- **Excerpted records**:
Fixpoint armor_loop (cap : nat) (line_width : Z) (src dst : list Z) (olen line : Z) :
    res reply :=
  match src with
  | [] => Ok (olen, dst)
  | a :: src =>
      e1 <- encode_bits (Z.shiftr a 2);;
      SET_DST cap dst e1 range_error (λ dst,
      match src with
      | [] =>
          e2 <- encode_bits (Z.shiftl (Z.land a 3) 4);;
          SET_DST cap dst e2 range_error (λ dst,
          SET_DST cap dst PAD range_error (λ dst,
          SET_DST cap dst PAD range_error (λ dst,
          end_line cap line_width line dst olen (λ dst olen line, Ok (olen, dst)))))
      | b :: src =>
          e2 <- encode_bits (Z.lor (Z.shiftl (Z.land a 3) 4) (Z.shiftr b 4));;
          SET_DST cap dst e2 range_error (λ dst,
          match src with
          | [] =>
              e3 <- encode_bits (Z.shiftl (Z.land b 15) 2);;
              SET_DST cap dst e3 range_error (λ dst,
              SET_DST cap dst PAD range_error (λ dst,
              end_line cap line_width line dst olen (λ dst olen line, Ok (olen, dst))))
          | c :: src =>
              e3 <- encode_bits (Z.lor (Z.shiftl (Z.land b 15) 2) (Z.shiftr c 6));;
              SET_DST cap dst e3 range_error (λ dst,
              e4 <- encode_bits (Z.land c 63);;
              SET_DST cap dst e4 range_error (λ dst,
              end_line cap line_width line dst olen (armor_loop cap line_width src)))
          end)
      end)
  end.

Definition ceph_armor_line_break (cap : nat) (src : list Z) (line_width : Z) : res reply :=
  armor_loop cap line_width src [] 0 0.

Definition ceph_armor (cap : nat) (src : list Z) : res reply :=
  ceph_armor_line_break cap src 0.

Fixpoint unarmor_loop (cap : nat) (src dst : list Z) (olen : Z) : reply :=
  match src with
  | [] => (olen, dst)
  | s0 :: src =>
      if s0 =? NL then unarmor_loop cap src dst olen else
      match src with
      | s1 :: s2 :: s3 :: src =>
          let a := decode_bits s0 in
          let b := decode_bits s1 in
          let c := decode_bits s2 in
          let d := decode_bits s3 in
          if (a <? 0) || (b <? 0) || (c <? 0) || (d <? 0) then (- EINVAL, dst) else
          SET_DST cap dst (Z.lor (Z.shiftl a 2) (Z.shiftr b 4)) (λ dst, (- ERANGE, dst)) (λ dst,
          if s2 =? PAD then (s32 (olen + 1), dst) else
          SET_DST cap dst (Z.lor (Z.shiftl (Z.land b 15) 4) (Z.shiftr c 2))
            (λ dst, (- ERANGE, dst)) (λ dst,
          if s3 =? PAD then (s32 (olen + 2), dst) else
          SET_DST cap dst (Z.lor (Z.shiftl (Z.land c 3) 6) d) (λ dst, (- ERANGE, dst)) (λ dst,
          unarmor_loop cap src dst (s32 (olen + 3)))))
      | _ => (- EINVAL, dst)
      end
  end.

Definition ceph_unarmor (cap : nat) (src : list Z) : reply := unarmor_loop cap src [] 0.

(** ** Characters *)

Definition key (k : Z) : Z := default 0 (pem_key !! Z.to_nat k).

Definition key_good (k : Z) : bool :=
  match encode_bits k with Ok v => v =? key k | Err _ => false end && (decode_bits (key k) =? k) &&
  negb (key k =? NL) && negb (key k =? PAD) && (u8 (key k) =? key k).

Lemma key_table : all_below 64 key_good = true.
Proof. vm_compute. reflexivity. Qed.

Lemma key_ok k :
  0 <= k < 64 →
  encode_bits k = Ok (key k) ∧ decode_bits (key k) = k ∧ key k ≠ NL ∧ key k ≠ PAD ∧
  u8 (key k) = key k.
Proof.
  intros Hk. pose proof (all_below_spec _ _ k key_table Hk) as H. unfold key_good in H.
  rewrite !andb_true_iff, !negb_true_iff, !Z.eqb_eq, !Z.eqb_neq in H.
  destruct H as ((((H1 & H2) & H3) & H4) & H5).
  destruct (encode_bits k); [|done]. apply Z.eqb_eq in H1 as ->. auto.
Qed.

(** The six-bit groups of three bytes, and the bytes of four groups. *)
Definition g1 (a : Z) : Z := a / 4.
Definition g2 (a b : Z) : Z := a mod 4 * 16 + b / 16.
Definition g3 (b c : Z) : Z := b mod 16 * 4 + c / 64.
Definition g4 (c : Z) : Z := c mod 64.

Definition is_byte (a : Z) : Prop := 0 <= a < 256.

Lemma land_15 v : Z.land v 15 = v mod 16.
Proof. apply (Z.land_ones v 4). lia. Qed.
Lemma land_63 v : Z.land v 63 = v mod 64.
Proof. apply (Z.land_ones v 6). lia. Qed.

Lemma lor_hi_lo h l n : 0 <= n → 0 <= l < 2 ^ n → Z.lor (Z.shiftl h n) l = h * 2 ^ n + l.
Proof.
  intros Hn Hl. rewrite Z.lor_comm, Denc.lor_shiftl by done. lia.
Qed.

Ltac divmod x n :=
  pose proof (Z.div_mod x n ltac:(lia)); pose proof (Z.mod_pos_bound x n ltac:(lia)).

Lemma groups a b c :
  is_byte a → is_byte b → is_byte c →
  Z.shiftr a 2 = g1 a ∧ Z.shiftl (Z.land a 3) 4 = g2 a 0 ∧
  Z.lor (Z.shiftl (Z.land a 3) 4) (Z.shiftr b 4) = g2 a b ∧
  Z.shiftl (Z.land b 15) 2 = g3 b 0 ∧
  Z.lor (Z.shiftl (Z.land b 15) 2) (Z.shiftr c 6) = g3 b c ∧ Z.land c 63 = g4 c ∧
  0 <= g1 a < 64 ∧ 0 <= g2 a b < 64 ∧ 0 <= g3 b c < 64 ∧ 0 <= g4 c < 64.
Proof.
  unfold is_byte, g1, g2, g3, g4. intros Ha Hb Hc.
  rewrite Denc.land_3, land_15, land_63, !Z.shiftr_div_pow2 by lia.
  change (2 ^ 2) with 4; change (2 ^ 4) with 16; change (2 ^ 6) with 64.
  divmod a 4; divmod b 16; divmod c 64.
  rewrite !lor_hi_lo by lia. rewrite !Z.shiftl_mul_pow2 by lia.
  change (0 / 16) with 0; change (0 / 64) with 0. split_and!; lia.
Qed.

- **Exercise prompt**: When you repeat the lines, start with the first line of the material and end with the line that contains "e2 <- encode_bits (Z.shiftl", keeping both and reproducing each exactly, with nothing added.

- **Output below**:
Fixpoint armor_loop (cap : nat) (line_width : Z) (src dst : list Z) (olen line : Z) :
    res reply :=
  match src with
  | [] => Ok (olen, dst)
  | a :: src =>
      e1 <- encode_bits (Z.shiftr a 2);;
      SET_DST cap dst e1 range_error (λ dst,
      match src with
      | [] =>
          e2 <- encode_bits (Z.shiftl (Z.land a 3) 4);;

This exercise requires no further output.